Information supplied:
(* ===== verification/ConnectorClaims.v ===== *)
(** * What the offloading connector guarantees *)

From S2P Require Import Prelude MathUtils PyDict Request BlockHash BlockPool SchedState KVSpec Offload.
From S2P Require Import OffloadConnector ConnectorSpec ConnectorLookup ConnectorLoad ConnectorInv ConnectorSteps ConnectorStore ConnectorReport ConnectorSession ConnectorLog.

Local Open Scope Z_scope.

Section Claims.
Context {M : Type} `{!OffloadingManager M, !OffloadingManagerSpec M}.
Implicit Types (c : OffloadingConnectorScheduler M) (F : gset string).
Variable H : string → list bytes.
Hypothesis H_nodup : ∀ id, NoDup (H id).
Variable (s : OffloadingSpec) (m : M).
Hypothesis Hs : spec_ok s.
Hypothesis Hm : mgr_inv m [].

(** C23: building the metadata of a step, the connector asks the workers to wait for
    every running store that reads a GPU block which the step gives away, if the block is
    of a sliding window group or the request of the store has finished, and for every
    store of a preempted request.  What a store reads is taken from the job that was
    announced to the workers: each running store was announced, and each job announced
    with this metadata is tracked from now on.  The step and the calls before it meet what
    the connector relies on ([output_ok], [conn_call]). *)
Theorem reused_blocks_flushed F A c reqs out : conn_reachable H s m F A c → output_ok H F c reqs out →
  ∃ meta c', build_connector_meta reqs out c = Ok (meta, c') ∧
    (∀ j job, _jobs c !! j = Some job → is_store job = true → ∃ src dst, A !! j = Some (StoreJob (job_req_id job) src dst) ∧
       (∀ b, b ∈ gpu_block_ids src → reallocated c out b → job_req_id job ∈ F → j ∈ jobs_to_flush meta) ∧
       (∀ b i g row, kv_group_configs (config c) !! i = Some g → sliding_group g = true → spec_rows_of src !! i = Some row → b ∈ row →
          reallocated c out b → j ∈ jobs_to_flush meta)) ∧
    (∀ id rs, id ∈ out_preempted_req_ids out → _req_status c !! id = Some rs → transfer_jobs rs ⊆ jobs_to_flush meta) ∧
    (∀ j, is_Some (store_jobs meta !! j) → ∃ job, _jobs c' !! j = Some job ∧ is_store job = true).
Proof using H_nodup Hs Hm.
  intros Hr Ho. pose proof (conn_reachable_inv H H_nodup s m F A c Hs Hm Hr) as Hi.
  destruct (build_meta_ok H H_nodup F c reqs out Hi Ho) as (meta & c' & Hb & _ & Hf & Hp).
  exists meta, c'. split; [done|]. split; [|split; [done|]].
  - intros j job Hj Hst. destruct (session_recorded H H_nodup s m F A c Hs Hm Hr) as [_ Hrec]. destruct (Hrec j job Hj Hst) as (t & Ht & [(src & dst & -> & Hall) R2 R3]).
    exists src, dst. split; [done|]. split.
    + intros b Hb1 Ha HF. apply (Hf j job b Hj); [|done]. unfold watched. rewrite decide_True by done. apply elem_of_app. destruct (Hall b Hb1) as [[] Hread]; [left; by apply R2|right; by apply R3].
    + intros b i g row Hg Hsl Hrow Hb1 Ha. apply (Hf j job b Hj); [|done]. unfold watched. apply elem_of_app. left. apply R2. eexists _, _, _, i, g, row. done.
  - intros j Hj. destruct (meta_follows H F c reqs out meta c' Hi Ho Hb) as [_ Htr]. by apply Htr.
Qed.

(** C24: what a lookup announces is there: the lookup terminates, and when it answers
    with a number of tokens, then in every group the offloaded blocks that end with these
    tokens are hits: all of them, or for a sliding window group as many as the window
    holds, counted back from the last one.  No group is used for EAGLE
    ([request_ok]), and the calls before meet what the connector relies on
    ([conn_call]). *)
Theorem connector_lookup_sound F A c req comp : conn_reachable H s m F A c → tracked c (request_id req) → request_ok H c req comp →
  ∃ r b c', get_num_new_matched_tokens req comp c = Ok (r, b, c') ∧
    ∀ n, r = Some n → n ≠ 0 → 0 < n ∧ comp + n ≤ num_tokens req ∧
      ∃ rs, _req_status c' !! request_id req = Some rs ∧ num_locally_computed_tokens rs = comp ∧
        ∀ i g, kv_group_configs (config c) !! i = Some g → ∃ st, group_states rs !! i = Some st ∧ group_covered rs (manager c') (comp + n) g st.
Proof using H_nodup Hs Hm.
  intros Hr [rs Hrs] Hq. destruct (get_matched_inv H F c req comp rs (conn_reachable_inv H H_nodup s m F A c Hs Hm Hr) Hrs Hq)
    as (r & b & c' & -> & Hquiet & _ & _ & rs1 & Hrs1 & Hm1). eexists _, _, _. split; [done|]. intros n -> Hn.
  destruct (Hm1 n eq_refl Hn) as (Hpos & Hc & [J1 J2 J3 J4 J5 J6]). rewrite Hc in J4, J6. split; [done|]. split; [done|]. exists rs1. split; [done|]. split; [done|].
  intros i g Hg. rewrite <- (same_cfg _ _ (quiet_cfg _ _ _ Hquiet)) in Hg. destruct (lookup_lt_is_Some_2 (group_states rs1) i) as [st Hst].
  { rewrite J1. by eapply lookup_lt_Some. }
  exists st. split; [done|]. by eapply J6.
Qed.

(** C25: nothing is left behind: when no job is running, no request has a transfer,
    every finished request is forgotten, no block is watched, and the manager
    counts no reader.  The calls of a session meet what the connector relies on
    ([conn_call]); in particular the cache is reset when no unfinished request has a
    transfer ([reset_ok]). *)
Theorem connector_drains F A c : conn_reachable H s m F A c → _jobs c = ∅ →
  F = ∅ ∧ _block_id_to_pending_jobs c = ∅ ∧ (∀ id rs, _req_status c !! id = Some rs → transfer_jobs rs = ∅) ∧ mgr_inv (manager c) [].
Proof using H_nodup Hs Hm.
  intros Hr Hj. destruct (conn_reachable_inv H H_nodup s m F A c Hs Hm Hr) as [_ H2 H3 [Hex Hne] _ _ _ _ H8]. rewrite Hj in *.
  assert (∀ id rs, _req_status c !! id = Some rs → transfer_jobs rs = ∅) as Hidle.
  { intros id rs Hrs. apply set_eq. intros j. split; [|by intros ?%not_elem_of_empty]. intros Hin.
    destruct (job_listed _ _ H3 id (transfer_jobs rs) j) as (job & Hjob & _); [by rewrite lookup_fmap, Hrs|done|by rewrite lookup_empty in Hjob]. }
  split; [|split; [|split; [done|exact H2]]].
  - apply set_eq. intros id. split; [|by intros ?%not_elem_of_empty]. intros Hid. destruct (H8 id Hid) as (rs & Hrs & Hn). by destruct Hn, (Hidle id rs Hrs).
  - apply map_eq. intros b. rewrite lookup_empty. destruct (_block_id_to_pending_jobs c !! b) as [js|] eqn:E; [|done].
    destruct (set_choose_L js (Hne b js E)) as [j Hin]. destruct (proj1 (Hex b j)) as (job & Hjob & _); [by exists js|]. by rewrite lookup_empty in Hjob.
Qed.
End Claims.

Aim of the task: Retype every line of the listing, word for word, from its opening line to the line that holds "From S2P Require Import Prelude", and include that last line too.

Answer to the problem:
(* ===== verification/ConnectorClaims.v ===== *)
(** * What the offloading connector guarantees *)

From S2P Require Import Prelude MathUtils PyDict Request BlockHash BlockPool SchedState KVSpec Offload.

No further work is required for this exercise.